DAMAS: Depuis un an, un café du centre de Damas est devenu le bureau de Majida: elle s'y rend presque tous les jours pour travailler et organiser ses réunions, profitant de l'électricité et d'une connexion internet.
Dans la Syrie épuisée par une guerre qui dure depuis bientôt treize ans, la capitale n'échappe pas au sévère rationnement de courant, qui atteint vingt heures par jour, même en plein hiver.
"Je travaille dans le domaine de la publicité. J'ai besoin d'électricité tout le temps", dit Majida, 42 ans, qui ne souhaite pas donner son nom de famille.
Elle s'est approprié un canapé où elle a étalé ses affaires, et fait désormais partie de la famille du Flow Space café, jouant avec la chienne du propriétaire, Lily, et aidant même parfois le personnel.
"S'il n'y avait pas de cafés, j'aurais arrêté de travailler", ajoute-t-elle.
Autour d'elle, des étudiants et des employés installés à une longue table en bois ou dans des fauteuils travaillent dans le calme sur leur ordinateur ou sont plongés dans des livres.
Dans tous les coins, des prises de courant sont installées pour alimenter ordinateurs et téléphones portables.
Ihsane al-Azmeh, 38 ans, dit avoir ouvert son établissement il y a environ quatre ans, après avoir constaté la difficulté de trouver un endroit pour travailler dans la capitale syrienne où s'accumulent les privations.
"J'ai l'électricité ici tout le temps, et le café est chauffé", explique le propriétaire, qui a doté son établissement d'un générateur électrique et de batteries.
«Ce n'est pas un choix»
"Comme tout le monde, je souffre des problèmes de l'électricité et des transports, et je dors souvent au café au lieu d'aller chez moi", ajoute le jeune homme.
Il a aménagé un coin dans son établissement, situé dans un quartier animé au coeur de Damas, pour pouvoir y dormir.
Les tarifs des transports ont plus que doublé depuis que le gouvernement a levé les subventions sur l'essence en août dernier.

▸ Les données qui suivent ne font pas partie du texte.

(* ===== verification/EndToEnd.v ===== *)
(** Client and server at the two ends of one connection.

    The exchange of [ClientTL] or [ClientTLS] runs against [handle_next] over any
    transport that keeps [TransportSpec].  The theorems quantify over every
    interleaving of the two programs and every way the network cuts the bytes. *)
From stdpp Require Import relations options.
From S2P Require Import Prelude Errors ProtocolStructs Vec Headers TimeoutConfig IO Method Common.
From S2P Require Import Duet Follows Transport ServerTL ServerTLS ProtocolHandler Ping ClientTL.
From S2P Require Import ClientTLS.

(** A handler for the examples: it counts its calls; command 1 reverses the
    payload, command 2 ends the session, any other fails. *)
Definition example_handler := N.
#[export] Instance example_run : ProtocolCommandHandler voidE example_handler := {|
  run calls command data := Ret
    ((calls + 1)%N,
     if (command =? 1)%N then Ok (StatusOk, rev data)
     else if (command =? 2)%N then Ok (Finish, data)
     else Err (Msg "no such command"));
|}.

Definition example_client : ClientTL.t := (ClientTL.new "127.0.0.1:8080" 0).1.
Definition example_client_tls : ClientTLS.t :=
  ClientTLS.set_domain "example.com" (ClientTLS.new "127.0.0.1:8443" 0).1.

(** [handle_next] on a connection, with whatever the handler awaits besides. *)
Definition handle_next {U} {T H : Type} `{Transport T, ProtocolCommandHandler U H} :
    method (netE +' U) (ProtocolHandler.t T H) Error bool := ProtocolHandler.handle_next.

(** * One request *)

(** The client's part of the dialogue of one request, up to the bytes it leaves. *)
Lemma client_dialogue h data (r : Result (ResponseStatus * list byte)) :
  (len (ProtocolHandler.reply_payload r) < u32_modulus)%N →
  (outs (RequestHeader.wire h) ++ ins [x01] ++ outs data ++
   ins (ResponseHeader.wire (ResponseHeader.new (ProtocolHandler.reply_status r)
          (len (ProtocolHandler.reply_payload r))) false) ++ outs [x01] ++
   ins (ClientTL.response_read (ProtocolHandler.reply_status r) (ProtocolHandler.reply_payload r)))
  ++ ins (if bool_decide (ProtocolHandler.reply_status r = x01) then []
          else ProtocolHandler.reply_payload r) =
  view_client (ProtocolHandler.request_dialogue h data r).
Proof.
  intros Hlen. unfold ProtocolHandler.request_dialogue, response_frame.
  rewrite as_u32_small by done. autorewrite with views.
  unfold ClientTL.response_read. rewrite <-!(assoc_L (++)).
  case_bool_decide; by rewrite ?app_nil_r, ?app_nil_l.
Qed.

(** What a request must satisfy to get through: a command other than [Ping], and
    a payload within the limit of the server. *)
Record admissible (limit command : N) (data : list byte) : Prop := {
  adm_command : (0 < command < u32_modulus)%N;
  adm_size : (len data < u32_modulus)%N;
  adm_limit : (len data <= limit)%N;
}.

Section one_request.
Context {E U : Type → Type} {T H : Type} `{TransportSpec T} `{ProtocolCommandHandler U H}.
Context `{!netE -< E, !U -< E, !Party E unit, !OnWire E unit, !Quiet U E unit}.
Implicit Types (tr : T) (hd : H).

Abbreviation header command data := (RequestHeader.new command (as_u32 (len data))).

Lemma handle_next_request tr hd command data hd' r :
  admissible (limit tr) command data → answers (run hd command data) (hd', r) →
  ∃ tr', limit tr' = limit tr ∧
    follows (ProtocolHandler.handle_next (ProtocolHandler.new tr hd) : io E _)
      (view_server (ProtocolHandler.request_dialogue (header command data) data r))
      (ProtocolHandler.new tr' hd', Ok (ProtocolHandler.keeps_open r)).
Proof using Type*.
  intros [Hc Hs Hl] Hrun.
  apply ProtocolHandler.follows_handle_next; cbn [RequestHeader.command RequestHeader.data_size];
    rewrite ?as_u32_small by done; try done; try lia.
  split; cbn [RequestHeader.command RequestHeader.data_size]; [lia|done].
Qed.
End one_request.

La guerre en Syrie, qui a éclaté en 2011 par la répression de manifestations prodémocratie, a fait plus d'un demi-million de morts, déplacé des millions de personnes, et ravagé les infrastructures.
L'économie s'est effondrée sous le poids des violences et des sanctions occidentales, et les champs de pétrole et de gaz sont désormais pour la plupart dans des zones échappant au contrôle du pouvoir central.

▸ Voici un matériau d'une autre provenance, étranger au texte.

(* ===== verification/EchoHandler.v ===== *)
(** The command handler of the example server on the framework
    ([src/examples/framework/high_level_server.rs]), as one connection sees it and
    as all the connections of a server share its counter. *)
From S2P Require Import Prelude Errors Text ProtocolStructs Headers IO Method Common Duet Follows.
From S2P Require Import Transport ServerTL ServerTLS ProtocolHandler ClientTL ClientTLS EndToEnd.
From stdpp Require Import options.

Module EchoHandler.

Definition CMD_ECHO : N := 1.
Definition CMD_UPPERCASE : N := 2.
Definition CMD_FINISH : N := 3.
Definition CMD_STATS : N := 4.

(** A [u64] that wraps: [AtomicU64::fetch_add], and [+=] of a release build. *)
Definition wrapping_add (a b : N) : N := ((a + b) mod 2 ^ 64)%N.

(** The state of its own; the counter behind the [Arc] is passed along. *)
Record t := mk { requests : N }.

(** The handler of a fresh connection, by the factory. *)
Definition new : t := mk 0.

Definition stats_message (requests total : N) : list byte :=
  bytes_of ("This connection: " +:+ show requests +:+
    " requests | Total across all connections: " +:+ show total).

Section run.
Context `{Casing}.

(** The first two statements of [run]: both counters go up. *)
Definition enter (h : t) (total_requests : N) : t * N :=
  (mk (wrapping_add (requests h) 1), wrapping_add total_requests 1).

(** The [match]: [total_requests] is what the load reads, by then. *)
Definition answer (h : t) (total_requests command : N) (data : list byte) :
    Result (ResponseStatus * list byte) :=
  if (command =? CMD_ECHO)%N then Ok (StatusOk, data)
  else if (command =? CMD_UPPERCASE)%N then
    Ok (StatusOk, to_uppercase (from_utf8_lossy data))
  else if (command =? CMD_FINISH)%N then Ok (Finish, bytes_of "Goodbye!")
  else if (command =? CMD_STATS)%N then
    Ok (StatusOk, stats_message (requests h) total_requests)
  else Err (Msg ("unknown command: " +:+ show command)).

(** [run] when no other connection is served meanwhile. *)
Definition run (s : t * N) (command : N) (data : list byte) :
    (t * N) * Result (ResponseStatus * list byte) :=
  let s := enter s.1 s.2 in (s, answer s.1 s.2 command data).

#[global] Instance handler : ProtocolCommandHandler voidE (t * N) := {|
  ProtocolHandler.run s command data := Ret (run s command data);
|}.

(** * Every connection of a server *)

(** The counter and, for each connection, its handler and the request it is at. *)
Record server := { total_requests : N; connections : list (t * option (N * list byte)) }.

Definition started : server := {| total_requests := 0; connections := [] |}.

(** One atomic step, and the answer it gives: to which connection and to which
    request. *)
Inductive step : server → option (nat * (N * list byte) * Result (ResponseStatus * list byte)) →
    server → Prop :=
| step_connection n conns :
    step {| total_requests := n; connections := conns |} None
         {| total_requests := n; connections := conns ++ [(new, None)] |}
| step_enter n conns i h request :
    conns !! i = Some (h, None) →
    step {| total_requests := n; connections := conns |} None
         {| total_requests := (enter h n).2;
            connections := <[i := ((enter h n).1, Some request)]> conns |}
| step_answer n conns i h command data :
    conns !! i = Some (h, Some (command, data)) →
    step {| total_requests := n; connections := conns |}
         (Some (i, (command, data), answer h n command data))
         {| total_requests := n; connections := <[i := (h, None)]> conns |}.

(** What the handlers have counted together. *)
Definition counted (s : server) : N :=
  foldr (λ c n, (requests c.1 + n)%N) 0%N (connections s).

Inductive served : server → Prop :=
| served_none : served started
| served_step s o s' : served s → step s o s' → served s'.
End run.

(** * What the statistics say *)

Lemma counted_app conns conns' :
  foldr (λ (c : t * option (N * list byte)) n, (requests c.1 + n)%N) 0%N (conns ++ conns') =
  (foldr (λ c n, (requests c.1 + n)%N) 0%N conns + foldr (λ c n, (requests c.1 + n)%N) 0%N conns')%N.
Proof. induction conns as [|c conns IH]; simpl; [done|]. rewrite IH. lia. Qed.

Lemma counted_insert (conns : list (t * option (N * list byte))) i c c' :
  conns !! i = Some c →
  (foldr (λ c n, (requests c.1 + n)%N) 0%N (<[i := c']> conns) + requests c.1 =
   foldr (λ c n, (requests c.1 + n)%N) 0%N conns + requests c'.1)%N.
Proof.
  revert i. induction conns as [|d conns IH]; intros [|i] Hi; simplify_eq/=; [lia|].
  apply IH in Hi. lia.
Qed.

Lemma counted_le (conns : list (t * option (N * list byte))) i c :
  conns !! i = Some c → (requests c.1 <= foldr (λ c n, (requests c.1 + n)%N) 0%N conns)%N.
Proof.
  revert i. induction conns as [|d conns IH]; intros [|i] Hi; simplify_eq/=; [lia|].
  apply IH in Hi. lia.
Qed.

Lemma wrapping_count n m r :
  n = (m mod 2 ^ 64)%N → ∀ m', (m' + r = m + wrapping_add r 1)%N →
  wrapping_add n 1 = (m' mod 2 ^ 64)%N.
Proof.
  unfold wrapping_add. change (2 ^ 64)%N with 18446744073709551616%N. intros -> m' Hm.
  zify. Z.div_mod_to_equations. lia.
Qed.

Lemma wrapping_add_thrice n :
  wrapping_add (wrapping_add (wrapping_add n 1) 1) 1 = ((n + 3) mod 2 ^ 64)%N.
Proof.
  unfold wrapping_add. change (2 ^ 64)%N with 18446744073709551616%N.
  zify. Z.div_mod_to_equations. lia.
Qed.

Lemma served_count `{Casing} s : served s → total_requests s = (counted s mod 2 ^ 64)%N.
Proof.
  unfold counted. induction 1 as [|s o s' _ IH Hst]; [done|].
  destruct Hst as [n conns|n conns i h request Hi|n conns i h command data Hi]; simpl in *.
  - rewrite counted_app. simpl. by rewrite !N.add_0_r.
  - apply (counted_insert _ _ _ (mk (wrapping_add (requests h) 1), Some request)) in Hi.
    simpl in Hi. eapply wrapping_count; [exact IH|exact Hi].
  - apply (counted_insert _ _ _ (h, None)) in Hi. simpl in Hi.
    rewrite IH. f_equal. lia.
Qed.

(** C40: the statistics of a connection are exact whatever the other connections do
    between its two accesses of the shared counter: they give the connection's own
    count and what all handlers have counted by the time of the answer, of which its
    own is a part. *)
Theorem stats_are_exact `{Casing} s s' i data r :
  served s → step s (Some (i, (CMD_STATS, data), r)) s' → (counted s < 2 ^ 64)%N →
  ∃ h, connections s !! i = Some (h, Some (CMD_STATS, data)) ∧
    r = Ok (StatusOk, stats_message (requests h) (counted s)) ∧
    (requests h <= counted s)%N.
Proof.
  intros Hs%served_count Hst Hlt. rewrite N.mod_small in Hs by done.
  inversion Hst as [| |n conns j h command data' Hi]; subst. cbn [total_requests connections] in *.
  rewrite Hs.
  exists h. split_and!; [done..|]. by apply (counted_le _ _ _ Hi).
Qed.

(** The statistics are short. *)
Lemma len_stats requests total :
  (requests < 2 ^ 64)%N → (total < 2 ^ 64)%N → (len (stats_message requests total) <= 100)%N.
Proof.
  intros Hr Ht. unfold stats_message. rewrite !bytes_of_app, !len_app.
  assert (∀ n, n < 2 ^ 64 → len (bytes_of (show n)) <= 20)%N as Hs.
  { intros n Hn. apply (len_show 19). etrans; [exact Hn|done]. }
  apply Hs in Hr, Ht. revert Hr Ht. generalize (len (bytes_of (show requests))) (len (bytes_of (show total))).
  intros a b Ha Hb. unfold len. simpl. lia.
Qed.

End EchoHandler.

(** A casing for the witnesses: ASCII letters change, other bytes do not. *)
#[local] Program Instance ascii_casing : Casing := {|
  to_uppercase := map (λ b, let n := Byte.to_N b in
    if (97 <=? n)%N && (n <=? 122)%N then as_u8 (n - 32) else b);
|}.
Next Obligation. done. Qed.

Lemma stats_are_exact_witness :
  ∃ s s', EchoHandler.served s ∧
    EchoHandler.step s (Some (1, (4%N, []), Ok (StatusOk,
      bytes_of "This connection: 1 requests | Total across all connections: 2"))) s'.
Proof.
  pose (a := (EchoHandler.mk 1, Some (1%N, [x61]))). pose (b := (EchoHandler.mk 1, Some (4%N, @nil byte))).
  pose (s := {| EchoHandler.total_requests := 2; EchoHandler.connections := [a; b] |}).
  assert (EchoHandler.served s) as Hs.
  { eapply EchoHandler.served_step; [|by apply (EchoHandler.step_enter 1 [a; (EchoHandler.new, None)] 1 EchoHandler.new (4%N, []))].
    eapply EchoHandler.served_step; [|by apply (EchoHandler.step_enter 0 [(EchoHandler.new, None); (EchoHandler.new, None)] 0 EchoHandler.new (1%N, [x61]))].
    eapply EchoHandler.served_step; [|apply (EchoHandler.step_connection 0 [(EchoHandler.new, None)])].
    eapply EchoHandler.served_step; [|apply (EchoHandler.step_connection 0 [])].
    apply EchoHandler.served_none. }
  pose proof (EchoHandler.step_answer 2 [a; b] 1 (EchoHandler.mk 1) 4 [] eq_refl) as Hst.
  eexists s, _. split; [exact Hs|].
  destruct (EchoHandler.stats_are_exact _ _ _ _ _ Hs Hst ltac:(done)) as (h & [= <-] & Hr & _).
  rewrite Hr in Hst. exact Hst.
Defined.

(** Bounds on the lengths of literals. *)
Ltac literal_lengths :=
  repeat match goal with
  | |- context [len (bytes_of ?s)] =>
    let n := eval vm_compute in (len (bytes_of s)) in change (len (bytes_of s)) with n
  end; rewrite ?len_nil; done || lia.

(** * Sessions with the crate's clients *)

Section sessions.
Context `{Casing} {T : Type} `{TransportSpec T}.

(** The session of the example client.  Over either client and either transport
    its three requests are answered as it expects; the server counts them, the
    shared counter included. *)
Theorem high_level_session {C} `{Client C} (st : stream) (c : C) (tr : T) (total : N) :
  let total' := ((total + 3) mod 2 ^ 64)%N in
  let stats := EchoHandler.stats_message 3 total' in
  waits_answer c = true → (15 <= limit tr)%N → (15 <= response_limit c)%N →
  (len stats < u32_modulus)%N → (len stats <= response_limit c)%N →
  ∃ c' tr', delivers
    (start (calls st [(1%N, bytes_of "Hello, wagonet!"); (2%N, bytes_of "shout it"); (4%N, [])] c)
           (serve 3 (ProtocolHandler.new tr (EchoHandler.new, total))))
    (c', Ok [bytes_of "Hello, wagonet!"; bytes_of "SHOUT IT"; stats])
    (ProtocolHandler.new tr' (EchoHandler.mk 3, total'), Ok true) [].
Proof.
  intros total' stats Hans Hlt Hlc Hlen Hle.
  set (t1 := EchoHandler.wrapping_add total 1). set (t2 := EchoHandler.wrapping_add t1 1).
  assert (Ht : EchoHandler.wrapping_add t2 1 = total').
  { apply EchoHandler.wrapping_add_thrice. }
  assert (Hup : to_uppercase (from_utf8_lossy (bytes_of "shout it")) = bytes_of "SHOUT IT").
  { rewrite from_utf8_lossy_text by (apply is_utf8_ascii; repeat constructor).
    rewrite to_uppercase_ascii by repeat constructor. done. }
  destruct (session_follows st (limit tr) (response_limit c) (EchoHandler.new, total)
    [(1%N, bytes_of "Hello, wagonet!"); (2%N, bytes_of "shout it"); (4%N, [])]
    (EchoHandler.mk 3, total') [bytes_of "Hello, wagonet!"; bytes_of "SHOUT IT"; stats])
    with (c := c) (tr := tr) as (G & c' & tr' & Hc & Hs); [|done..|].
  - eapply (local_cons _ _ _ _ _ (EchoHandler.mk 1, t1)); [split; literal_lengths|done|literal_lengths..|].
    eapply (local_cons _ _ _ _ _ (EchoHandler.mk 2, t2)); [split; literal_lengths| |literal_lengths..|].
    { simpl. unfold EchoHandler.run, EchoHandler.answer. simpl. by rewrite Hup. }
    eapply (local_cons _ _ _ _ _ (EchoHandler.mk 3, total')); [split; literal_lengths| |done..|apply local_nil].
    simpl. unfold EchoHandler.run, EchoHandler.answer, EchoHandler.enter. simpl. by rewrite Ht.
  - exists c', tr'. eapply duet_delivers; [exact Hc|apply app_nil_r|exact Hs].
Qed.
End sessions.

Lemma high_level_session_witness :
  ∃ c' tr', delivers
    (start (calls 0 [(1%N, bytes_of "Hello, wagonet!"); (2%N, bytes_of "shout it"); (4%N, [])]
              example_client)
           (serve 3 (ProtocolHandler.new (ServerTL.new 0 1) (EchoHandler.new, 7%N))))
    (c', Ok [bytes_of "Hello, wagonet!"; bytes_of "SHOUT IT";
       bytes_of "This connection: 3 requests | Total across all connections: 10"])
    (ProtocolHandler.new tr' (EchoHandler.mk 3, 10%N), Ok true) [].
Proof.
  apply (high_level_session 0 example_client (ServerTL.new 0 1) 7); done.
Defined.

Dans le quartier de Bab Touma connu pour ses maisons traditionnelles et ses restaurants, trois étudiants révisent avec assiduité avant leurs examens dans un café.
"Venir au café n'est pas un choix, mais une nécessité. Ici, on a l'électricité et internet", dit Georges Ksara, 18 ans, qui étudie l'informatique à l'Université de Damas.
"Dès que j'arrive, je sors tous mes appareils pour les charger, et j'apporte parfois même les appareils de ma soeur", ajoute-t-il, assis avec deux de ses camarades.
«Rien ne dure»
A côté d'eux, Mohammad Sbahi, 22 ans, s'apprête à entamer une réunion de travail sur son ordinateur.
"Je travaille à distance avec une compagnie dans le Golfe, et je viens chaque jour au café", explique le jeune homme. "J'ai même une place réservée et les serveurs savent quelle est ma boisson préférée!"
Sa sacoche déborde de chargeurs et de batteries. "Sans ce café, j'aurais échoué à l'université et j'aurais perdu mon travail", dit-il. "C'est la seule solution pour moi, et pour beaucoup de mes amis".
Chadi Elias, lui, a tenté d'étudier à la maison. Mais cet étudiant en médecine de 18 ans, qui habite dans l'est de Damas, a vite dû déchanter.
"Rien ne dure avec les longues heures de rationnement", explique-t-il, en montrant la lampe électrique rechargeable qu'il accroche au plafond.
Il souligne que les cafés sont bondés en période d'examens. "C'est pour cela que je viens tôt", pour avoir une place, dit le jeune homme.
"L'endroit devient comme une salle de classe, on se passe les stylos, les livres et les papiers, et même parfois les chargeurs de téléphone", ajoute-t-il en souriant.